▶ [ABOUT THIS EXERCISE]
Two lines in the listing below mark the span: one contains "that statements about" and one contains "double has exactly". Reproduce both of them and everything between, exactly.

▶ [DATA FOR PROCESSING]

++++++++++++++++++++

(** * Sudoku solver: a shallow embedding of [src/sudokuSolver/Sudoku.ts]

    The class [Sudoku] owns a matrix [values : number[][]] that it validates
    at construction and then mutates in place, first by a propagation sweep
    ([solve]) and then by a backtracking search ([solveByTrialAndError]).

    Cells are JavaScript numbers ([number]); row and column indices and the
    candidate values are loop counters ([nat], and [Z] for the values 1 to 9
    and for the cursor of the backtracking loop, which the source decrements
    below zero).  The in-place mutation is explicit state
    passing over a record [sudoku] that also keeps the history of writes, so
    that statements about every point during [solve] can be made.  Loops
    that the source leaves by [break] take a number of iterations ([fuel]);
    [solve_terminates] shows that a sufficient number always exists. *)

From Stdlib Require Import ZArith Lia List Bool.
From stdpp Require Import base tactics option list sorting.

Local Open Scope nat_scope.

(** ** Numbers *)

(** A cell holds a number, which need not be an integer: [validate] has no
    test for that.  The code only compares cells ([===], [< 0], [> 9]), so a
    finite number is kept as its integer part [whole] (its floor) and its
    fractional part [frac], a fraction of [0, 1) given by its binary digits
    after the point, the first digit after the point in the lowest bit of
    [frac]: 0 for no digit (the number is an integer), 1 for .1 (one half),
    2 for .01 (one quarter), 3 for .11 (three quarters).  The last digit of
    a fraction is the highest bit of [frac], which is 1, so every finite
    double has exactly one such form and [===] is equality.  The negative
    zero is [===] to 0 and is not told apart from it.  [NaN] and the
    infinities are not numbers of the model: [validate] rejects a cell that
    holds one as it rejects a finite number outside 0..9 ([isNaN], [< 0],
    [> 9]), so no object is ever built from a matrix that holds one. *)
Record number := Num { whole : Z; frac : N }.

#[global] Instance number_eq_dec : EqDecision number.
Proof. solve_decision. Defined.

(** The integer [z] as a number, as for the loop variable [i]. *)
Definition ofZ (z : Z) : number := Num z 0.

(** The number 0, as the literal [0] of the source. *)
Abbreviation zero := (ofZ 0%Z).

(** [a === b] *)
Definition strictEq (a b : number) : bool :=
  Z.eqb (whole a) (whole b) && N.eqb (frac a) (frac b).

++++++++++++++++++++

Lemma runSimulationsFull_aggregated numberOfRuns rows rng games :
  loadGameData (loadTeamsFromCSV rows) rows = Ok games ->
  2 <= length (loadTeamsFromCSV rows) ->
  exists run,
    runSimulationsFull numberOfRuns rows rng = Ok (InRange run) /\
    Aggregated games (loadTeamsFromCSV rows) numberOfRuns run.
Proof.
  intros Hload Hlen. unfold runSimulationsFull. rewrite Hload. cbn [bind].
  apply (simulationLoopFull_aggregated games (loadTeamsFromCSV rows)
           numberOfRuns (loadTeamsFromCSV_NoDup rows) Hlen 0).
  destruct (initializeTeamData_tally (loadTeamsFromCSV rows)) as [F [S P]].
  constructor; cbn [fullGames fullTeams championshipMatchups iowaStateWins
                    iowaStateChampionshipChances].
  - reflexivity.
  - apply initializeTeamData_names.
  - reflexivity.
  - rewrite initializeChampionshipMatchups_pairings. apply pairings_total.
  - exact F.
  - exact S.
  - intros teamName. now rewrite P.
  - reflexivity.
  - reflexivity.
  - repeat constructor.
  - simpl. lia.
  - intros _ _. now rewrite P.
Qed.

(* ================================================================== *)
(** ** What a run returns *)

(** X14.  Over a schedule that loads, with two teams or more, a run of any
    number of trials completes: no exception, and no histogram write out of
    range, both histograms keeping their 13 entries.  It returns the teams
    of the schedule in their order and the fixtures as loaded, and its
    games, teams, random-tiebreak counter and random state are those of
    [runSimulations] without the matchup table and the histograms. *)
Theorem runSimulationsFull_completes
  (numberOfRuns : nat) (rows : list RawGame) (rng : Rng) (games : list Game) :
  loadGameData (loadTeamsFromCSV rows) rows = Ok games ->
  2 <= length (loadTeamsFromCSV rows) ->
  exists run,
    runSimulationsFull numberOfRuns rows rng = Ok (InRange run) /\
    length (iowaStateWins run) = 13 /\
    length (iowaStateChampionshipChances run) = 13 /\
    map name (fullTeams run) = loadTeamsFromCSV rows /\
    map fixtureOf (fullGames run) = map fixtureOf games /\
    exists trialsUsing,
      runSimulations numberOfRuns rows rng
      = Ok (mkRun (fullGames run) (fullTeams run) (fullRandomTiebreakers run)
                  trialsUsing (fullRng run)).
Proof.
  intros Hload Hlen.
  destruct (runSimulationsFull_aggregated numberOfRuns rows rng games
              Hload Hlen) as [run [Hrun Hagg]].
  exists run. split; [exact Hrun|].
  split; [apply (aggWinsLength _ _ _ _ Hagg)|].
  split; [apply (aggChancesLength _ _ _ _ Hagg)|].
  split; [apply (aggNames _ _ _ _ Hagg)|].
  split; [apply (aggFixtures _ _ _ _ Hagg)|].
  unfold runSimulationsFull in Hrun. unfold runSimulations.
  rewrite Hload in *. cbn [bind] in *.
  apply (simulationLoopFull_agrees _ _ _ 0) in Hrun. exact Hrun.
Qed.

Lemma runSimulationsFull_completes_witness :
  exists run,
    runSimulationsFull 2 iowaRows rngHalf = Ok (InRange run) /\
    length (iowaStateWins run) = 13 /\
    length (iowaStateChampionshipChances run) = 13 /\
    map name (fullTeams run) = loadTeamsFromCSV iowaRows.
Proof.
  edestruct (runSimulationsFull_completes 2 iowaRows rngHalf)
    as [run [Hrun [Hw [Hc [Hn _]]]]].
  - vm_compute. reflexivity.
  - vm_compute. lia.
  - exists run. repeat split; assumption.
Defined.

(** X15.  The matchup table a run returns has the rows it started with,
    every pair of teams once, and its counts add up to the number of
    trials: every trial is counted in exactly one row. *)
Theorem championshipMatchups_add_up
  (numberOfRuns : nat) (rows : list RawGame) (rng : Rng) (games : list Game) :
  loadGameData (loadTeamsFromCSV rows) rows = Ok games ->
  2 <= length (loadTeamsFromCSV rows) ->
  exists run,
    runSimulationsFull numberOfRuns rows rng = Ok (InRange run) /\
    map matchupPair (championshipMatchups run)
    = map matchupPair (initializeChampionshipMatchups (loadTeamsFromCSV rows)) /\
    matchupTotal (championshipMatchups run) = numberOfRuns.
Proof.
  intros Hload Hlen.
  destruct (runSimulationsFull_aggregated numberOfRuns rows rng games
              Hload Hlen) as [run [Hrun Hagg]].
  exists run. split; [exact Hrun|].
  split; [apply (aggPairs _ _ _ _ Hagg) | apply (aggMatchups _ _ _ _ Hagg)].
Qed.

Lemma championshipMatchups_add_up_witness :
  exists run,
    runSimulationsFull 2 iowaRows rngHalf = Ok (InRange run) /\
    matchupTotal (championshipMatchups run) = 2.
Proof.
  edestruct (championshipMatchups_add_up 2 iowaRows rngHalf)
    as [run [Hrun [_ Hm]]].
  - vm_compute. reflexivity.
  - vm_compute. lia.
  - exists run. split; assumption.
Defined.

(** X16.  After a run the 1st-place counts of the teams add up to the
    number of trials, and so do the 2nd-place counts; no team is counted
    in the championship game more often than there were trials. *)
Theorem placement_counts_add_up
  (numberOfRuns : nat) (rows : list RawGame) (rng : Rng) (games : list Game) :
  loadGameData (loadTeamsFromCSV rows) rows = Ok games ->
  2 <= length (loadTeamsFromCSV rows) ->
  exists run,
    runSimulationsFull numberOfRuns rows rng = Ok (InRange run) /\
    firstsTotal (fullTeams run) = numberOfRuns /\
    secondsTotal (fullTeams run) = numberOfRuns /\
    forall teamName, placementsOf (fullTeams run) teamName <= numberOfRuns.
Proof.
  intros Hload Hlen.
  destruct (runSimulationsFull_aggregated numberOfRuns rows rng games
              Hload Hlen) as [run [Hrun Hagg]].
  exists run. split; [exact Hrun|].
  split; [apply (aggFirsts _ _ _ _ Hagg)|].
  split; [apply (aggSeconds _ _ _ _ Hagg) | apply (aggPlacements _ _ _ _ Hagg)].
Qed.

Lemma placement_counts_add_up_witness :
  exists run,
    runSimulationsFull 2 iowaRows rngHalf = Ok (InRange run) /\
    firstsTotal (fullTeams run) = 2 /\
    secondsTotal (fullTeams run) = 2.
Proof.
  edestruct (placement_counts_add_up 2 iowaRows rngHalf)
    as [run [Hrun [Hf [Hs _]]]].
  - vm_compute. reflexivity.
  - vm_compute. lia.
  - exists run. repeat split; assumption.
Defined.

++++++++++++++++++++

▶ [TASK ANSWER]
    that statements about every point during [solve] can be made.  Loops
    that the source leaves by [break] take a number of iterations ([fuel]);
    [solve_terminates] shows that a sufficient number always exists. *)

From Stdlib Require Import ZArith Lia List Bool.
From stdpp Require Import base tactics option list sorting.

Local Open Scope nat_scope.

(** ** Numbers *)

(** A cell holds a number, which need not be an integer: [validate] has no
    test for that.  The code only compares cells ([===], [< 0], [> 9]), so a
    finite number is kept as its integer part [whole] (its floor) and its
    fractional part [frac], a fraction of [0, 1) given by its binary digits
    after the point, the first digit after the point in the lowest bit of
    [frac]: 0 for no digit (the number is an integer), 1 for .1 (one half),
    2 for .01 (one quarter), 3 for .11 (three quarters).  The last digit of
    a fraction is the highest bit of [frac], which is 1, so every finite
    double has exactly one such form and [===] is equality.  The negative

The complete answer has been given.